There is a shortage of GPUs as the demand for generative AI, which is often trained and run on GPUs, grows. The best performing Nvidia chips are IS reported sold until 2024. The CEO of chipmaker TSMC was less optimistic recently, suggests that the shortage of GPUs from Nvidia – as well as from Nvidia’s rivals – could extend to 2025.
To reduce their reliance on GPUs, companies that can afford them (that is, the tech giants) are developing – and in some cases making available to customers – custom-tailored for manufacturing, – repeat and create AI models. One of the companies is Amazon, which today at the annual re:Invent conference revealed its latest generation of chips for model training and inferencing (ie running trained models).

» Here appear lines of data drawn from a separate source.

(* ===== verification/XeContext.v ===== *)
(** The logical ring context of the Xe backend, [Mellow/XeContext.{hpp,cpp}]: the register image
    of a context that is submitted for the first time, and the append of commands to a ring. *)
From stdpp Require Import base numbers list.
From S2P Require Import Prelude.
From S2P Require Import XeMemory.
Import (hints) XeMemory.

Module XeContext.

Inductive Error := None_ | Invalid | Capacity | Unsupported | Unavailable.

#[export] Instance ContextError_eq_dec : EqDecision Error.
Proof. solve_decision. Defined.

Definition PageBytes : Z := 4096.
Definition RegisterDwords : nat := 96.
Definition ImageBytes : Z := 14 * PageBytes.
Definition RenderMmioBase : Z := 0x2000.

Record Spec := { s_ggttContext : Z; s_ggttRing : Z; s_ringBytes : Z; rootDma : Z; tablePat : Z }.
Record Staged := {
  descriptor : Z;
  rootDescriptor : Z;
  ggttContext : Z;
  ggttRing : Z;
  ringBytes : Z;
  bootstrapCaptureOnly : bool;
  softwareOnly : bool;
}.

Definition alignedPage (v : Z) : bool := Z.land v (PageBytes - 1) =? 0.
Definition ringSize (v : Z) : bool :=
  (PageBytes <=? v) && (v <=? 2 * 1024 * 1024) && (Z.land v (v -64 1) =? 0).
Definition intersects (a n b k : Z) : bool := (a <? b +64 k) && (b <? a +64 n).

(** * Register image *)

Definition group1 : list Z :=
  [0x244; 0x034; 0x030; 0x038; 0x03c; 0x168; 0x140; 0x110; 0x1c0; 0x1c4; 0x1c8; 0x180; 0x2b4; 0x120; 0x124].
Definition group2 : list Z := [0x3a8; 0x28c; 0x288; 0x284; 0x280; 0x27c; 0x278; 0x274; 0x270].

(** [for (i...) r[first + 2 * i] = RenderMmioBase + group[i]] *)
Fixpoint registers (first : nat) (group : list Z) (r : list Z) : list Z :=
  match group with
  | [] => r
  | g :: group => registers (first + 2) group (<[first := RenderMmioBase + g]> r)
  end.

(** The registers start at word [b] of [r]. *)
Definition layout (b : nat) (r : list Z) : list Z :=
  let r := <[(b + 1)%nat := 0x1108101d]> r in
  let r := registers (b + 2) group1 r in
  let r := <[(b + 0x21)%nat := 0x11081011]> r in
  let r := registers (b + 0x22) group2 r in
  let r := <[(b + 0x36)%nat := 0x11081003]> r in
  let r := <[(b + 0x37)%nat := RenderMmioBase + 0x5a8]> r in
  let r := <[(b + 0x39)%nat := RenderMmioBase + 0x5ac]> r in
  let r := <[(b + 0x41)%nat := 0x11080001]> r in
  let r := <[(b + 0x42)%nat := RenderMmioBase + 0x0c8]> r in
  <[(b + 0x44)%nat := 0x05000001]> r.

Definition page_words : nat := Z.to_nat (PageBytes / 4).

(** The words of the image that hold register data. *)
Definition is_data (i : nat) : bool :=
  ((3 <=? i) && (i <=? 31) && Nat.odd i || (0x23 <=? i) && (i <=? 0x33) && Nat.odd i ||
   (i =? 0x38) || (i =? 0x3a) || (i =? 0x43))%nat.

(** [address] is where the words of [image] are; 0 is the null pointer. *)
Definition registerLayoutMatches (address : Z) (image : list Z) (bytes : Z) : bool :=
  if (address =? 0) || test address 3 || (bytes <? ImageBytes) then false
  else
    let expected := layout 0 (replicate RegisterDwords 0) in
    forallb (fun i => is_data i || ((image !!! (page_words + i)%nat) =? (expected !!! i))) (seq 0 RegisterDwords).

(** [out] is set only with [None_]. *)
Definition buildBootstrap (s : Spec) (address : Z) (image : list Z) (bytes : Z) : Error * list Z * option Staged :=
  if (address =? 0) || test address 3 || (bytes <? ImageBytes) then (Capacity, image, None)
  else if (s_ggttContext s =? 0) || (s_ggttRing s =? 0) || negb (alignedPage (s_ggttContext s)) ||
          negb (alignedPage (s_ggttRing s)) || negb (ringSize (s_ringBytes s)) ||
          (Z.shiftl 1 32 <? s_ggttContext s +64 ImageBytes) ||
          (Z.shiftl 1 32 <? s_ggttRing s +64 s_ringBytes s) ||
          intersects (s_ggttContext s) ImageBytes (s_ggttRing s) (s_ringBytes s) then (Invalid, image, None)
  else
    let '(e, pdp) := XeMemory.encodeSystemPde (rootDma s) (tablePat s) 0 in
    if bool_decide (e <> XeMemory.Ok) || (rootDma s =? 0) then (Invalid, image, None)
    else
      let words := Z.to_nat (ImageBytes / 4) in
      let image := replicate words 0 ++ drop words image in
      let b := page_words in
      let image := layout b image in
      let image := <[(b + 3)%nat := 0x00090009]> image in
      let image := <[(b + 5)%nat := 0]> image in
      let image := <[(b + 7)%nat := 0]> image in
      let image := <[(b + 9)%nat := s_ggttRing s]> image in
      let image := <[(b + 11)%nat := Z.lor (wrap 32 (s_ringBytes s - PageBytes)) 1]> image in
      let image := <[(b + 0x31)%nat := wrap 32 (Z.shiftr pdp 32)]> image in
      let image := <[(b + 0x33)%nat := wrap 32 pdp]> image in
      (None_, image, Some {| descriptor := Z.lor (s_ggttContext s) 0x119; rootDescriptor := pdp;
        ggttContext := s_ggttContext s; ggttRing := s_ggttRing s; ringBytes := s_ringBytes s;
        bootstrapCaptureOnly := true; softwareOnly := true |}).

(** * Ring *)

(** [for (i...) ring[start + i] = ws[i]] *)
Fixpoint store_words (start : nat) (ws : list Z) (ring : list Z) : list Z :=
  match ws with
  | [] => ring
  | w :: ws => store_words (S start) ws (<[start := w]> ring)
  end.

(** The ring of [bytes] bytes is at address [rp], the commands at [cp]; [nextTail] is set only
    with [None_]. *)
Definition appendRing (rp : Z) (ring : list Z) (bytes head tail cp : Z) (commands : list Z)
    : Error * list Z * option Z :=
  let count := Z.of_nat (length commands) in
  if (rp =? 0) || (cp =? 0) || negb (ringSize bytes) || (count =? 0) || ((bytes - 8) / 4 <? count) ||
     test rp 3 || test cp 3 || (bytes <=? head) || (bytes <=? tail) || test head 7 || test tail 7
  then (Invalid, ring, None)
  else
    let raw := wrap 64 (count * 4) in
    let padded := Z.ldiff (raw +64 7) 7 in
    if (U64_MAX - bytes <? rp) || (U64_MAX - raw <? cp) || intersects rp bytes cp raw then (Invalid, ring, None)
    else
      let skip := if bytes - tail <? padded then bytes - tail else 0 in
      let free := wrap 64 (wrap 64 (head + bytes) - tail - 8) mod bytes in
      if free <? padded +64 skip then (Capacity, ring, None)
      else
        let start := if skip =? 0 then tail else 0 in
        let ring :=
          if skip =? 0 then ring
          else store_words (Z.to_nat (tail / 4)) (replicate (Z.to_nat (bytes / 4) - Z.to_nat (tail / 4)) 0) ring in
        let ring := store_words (Z.to_nat (start / 4)) commands ring in
        let ring :=
          if padded =? raw then ring else <[(Z.to_nat (start / 4) + length commands)%nat := 0]> ring in
        (None_, ring, Some (wrap 32 (wrap 64 (start + padded) mod bytes))).
End XeContext.
(* ===== verification/XeContextThms.v ===== *)
(** Theorems of the ring context: an append to the ring is an append to the queue of words that
    the engine has still to read, and the bootstrap image is a well-formed register image that
    holds what the specification says. *)
From stdpp Require Import base numbers list.
From S2P Require Import Prelude.
From S2P Require Import PortedXe.
From S2P Require Import XeMemory.
From S2P Require Import XeVirtualOps.
From S2P Require Import XeContext.
Import (hints) XeMemory.
Import XeContext.

(** * The ring as a queue *)

(** The words between head and tail, given as word indices. *)
Definition pending (ring : list Z) (h t : nat) : list Z :=
  if (h <=? t)%nat then take (t - h) (drop h ring) else drop h ring ++ take t ring.

(** Commands are padded to an even number of words. *)
Definition pad (n : nat) : nat := if Nat.even n then 0 else 1.

Lemma store_words_spec start ws ring :
  (start + length ws <= length ring)%nat ->
  store_words start ws ring = take start ring ++ ws ++ drop (start + length ws) ring.
Proof.
  revert start ring. induction ws as [|w ws IH]; intros start ring Hl; cbn [store_words length] in *.
  { rewrite Nat.add_0_r. cbn [app]. by rewrite take_drop. }
  rewrite IH by (rewrite length_insert; lia).
  rewrite drop_insert_lt by lia. rewrite (take_S_r _ start w) by (apply list_lookup_insert_eq; lia).
  rewrite take_insert_ge by lia. rewrite <- app_assoc. cbn. by rewrite Nat.add_succ_r.
Qed.

Lemma pending_length ring h t :
  (h < length ring)%nat -> (t < length ring)%nat ->
  length (pending ring h t) = if (h <=? t)%nat then (t - h)%nat else (length ring - h + t)%nat.
Proof.
  intros Hh Ht. unfold pending. destruct (Nat.leb_spec h t).
  - rewrite length_take, length_drop. lia.
  - rewrite length_app, length_drop, length_take. lia.
Qed.

(** The store of [ws] at the tail [t] of the queue. *)
Lemma pending_store ring h t ws :
  (h < length ring)%nat -> (t + length ws <= length ring)%nat -> (t < length ring)%nat ->
  (h <= t -> h = 0 -> t + length ws < length ring)%nat -> (t < h -> t + length ws < h)%nat ->
  pending (store_words t ws ring) h ((t + length ws) mod length ring) = pending ring h t ++ ws.
Proof.
  intros Hh Ht Ht' H0 H1. rewrite store_words_spec by done. set (n := length ring) in *.
  destruct (decide (t + length ws = n)%nat) as [E|E].
  - rewrite E, Nat.Div0.mod_same. unfold pending.
    destruct (Nat.leb_spec h t) as [Hle|Hgt]; [|lia].
    rewrite (proj2 (Nat.leb_gt h 0)) by lia. rewrite take_0, app_nil_r.
    rewrite (drop_ge ring n) by (fold n; lia). rewrite app_nil_r.
    rewrite drop_app_le by (rewrite length_take; fold n; lia). by rewrite take_drop_commute, Nat.add_comm, Nat.sub_add by lia.
  - rewrite Nat.mod_small by lia. unfold pending.
    destruct (Nat.leb_spec h t) as [Hle|Hgt].
    + rewrite (proj2 (Nat.leb_le h (t + length ws))) by lia.
      rewrite drop_app_le by (rewrite length_take; fold n; lia).
      assert (Hl : length (drop h (take t ring)) = (t - h)%nat) by (rewrite length_drop, length_take; fold n; lia).
      replace (t + length ws - h)%nat with (length (drop h (take t ring)) + length ws)%nat by lia.
      rewrite take_app_add. rewrite take_app_length.
      by rewrite take_drop_commute, Nat.add_comm, Nat.sub_add by lia.
    + rewrite (proj2 (Nat.leb_gt h (t + length ws))) by lia.
      assert (Hl : length (take t ring) = t) by (rewrite length_take; fold n; lia).
      rewrite drop_app_ge by lia. rewrite drop_app_ge by lia. rewrite Hl, drop_drop.
      replace (t + length ws + (h - t - length ws))%nat with h by lia. rewrite <- app_assoc. f_equal.
      replace (t + length ws)%nat with (length (take t ring) + length ws)%nat at 1 by lia.
      rewrite take_app_add. by rewrite take_app_length.
Qed.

The first of the two, AWS Trainium2, is designed to deliver up to 4x better performance and 2x better energy efficiency than the first-generation Trainium, which was unveiled in December 2020, Amazon said. Set to run on EC Trn2 instances in clusters of 16 chips in the AWS cloud, Tranium2 can scale up to 100,000 chips in AWS’ EC2 UltraCluster product.
The 100,000 Trainium chips deliver 65 exaflops of computing, Amazon says – that works out to 650 teraflops per chip. (“Exaflops” and “teraflops” measure how many computing operations per second a chip can perform.) There are likely complicating factors that make that back-of-the-napkin math unnecessary. very accurate. But if a Tranium2 chip can actually deliver ~200 teraflops of performance, that puts it GOOD beyond the capacity of Google’s custom AI training chips around 2017.
Amazon says a cluster of 100,000 Trainium chips can train a 300-billion-parameter AI large-scale language model in weeks versus months. (“Parameters” are the parts of a model that are learned from training data and essentially define the model’s skill at a problem, such as generating text or code.) That’s about 1.75 times the size of OpenAI’s GPT-3, the text follows. -creating GPT-4.
“Silicon underpins every customer job, making it a critical area of innovation for AWS,” AWS compute and networking VP David Brown said in a press release. “(W)ith the surge of interest in generative AI, Tranium2 will help customers train their ML models faster, at lower cost, and with better energy efficiency.”
Amazon did not say when Trainium2 instances will be available to AWS customers who can save “over the next year.” Make sure we keep an eye out for more information.
The second chip that Amazon announced this morning, the Based on the arm Graviton4, intended for inferencing. The fourth generation of Amazon’s Graviton chip family (as indicated by the “4” added to “Graviton”), it differs from Amazon’s other inferencing chip, Inferentia.
Amazon claims that Graviton4 provides up to 30% better computing performance, 50% more cores and 75% more memory bandwidth than a previous generation Graviton processor, Graviton3 (but not the latest Graviton3E), running on Amazon EC2. In another upgrade from Graviton3, all of Graviton4’s physical hardware interfaces are “encrypted,” Amazon says — better capturing AI training workloads and data for customers with increased encryption requirements. (We’ve asked Amazon what “encrypted” means, exactly, and we’ll update this piece once we hear back.)
“The Graviton4 marks the fourth generation we’ve delivered in just five years and is the most powerful and energy-efficient chip we’ve ever built for a wide range of workloads,” Brown continued in a statement. “By focusing our chip designs on the real workloads that matter to customers, we can deliver the most advanced cloud infrastructure to them.”
Graviton4 is available on Amazon EC2 R8g instances, available in preview today with general availability planned in the coming months.